Assignment:
Within these entries, how many lines contain the word "empty"? Answer with the number alone.
◇ ◇ ◇ ◇ ◇ ◇ ◇
(** * exponent-server-sdk-golang: the publish pipeline and its receipts

    A shallow embedding of the Go package [expo] of
    oliveroneill/exponent-server-sdk-golang.  The repository holds several
    historical variants of [push_client.go]; each one is embedded in a
    module of its own, next to the data model they share:
    - [MultiRecipient]: several recipients per message, access token,
      receipts counted against the recipients (part_001, lines 1-172);
    - [MultiRecipientURL]: several recipients per message, URL override,
      a status error of its own for 401 and 403 (part_001, lines 173-352);
    - [SingleToken]: one token per message (sdk/push_client.go);
    - [FirstClient]: the first version (part_002);
    - [Store]: the client of [MultiRecipient] once more, over a store of
      backing arrays and maps, to follow what a call writes.

    Conventions.
    - A Go slice or map that may be [nil] is an [option]: [None] is the nil
      slice, [Some []] the empty non-nil slice (what [encoding/json] builds
      from the JSON array [[]]).  A slice that the code only ranges over or
      measures with [len] is a plain [list]: [nil] and the empty slice behave
      alike there.
    - [len] and the counters added up from it are [nat]: they are lengths of
      slices held in memory and stay far below 2^63.  Other [int] and
      [int64] fields are [Z].
    - Go functions returning [(value, error)] return a [Res]; a run-time
      panic is an outcome of its own.
    - The standard library calls ([json.Marshal], [http.NewRequest], the
      JSON decoder) are taken from a [Runtime] record; the pluggable HTTP
      client is a field of the push client.  Every such call is recorded in
      a log, so that "no network call was made" is a statement about the
      log.

    The file has the embedding first, then the vocabulary of the
    specification and sample data, then lemmas, then the properties
    C1 to C10, then further properties of the code, X1 to X18. *)

From Stdlib Require Import DecimalString.
From stdpp Require Import base option list gmap strings.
◇ ◇ ◇ ◇ ◇ ◇ ◇
Task solution:
2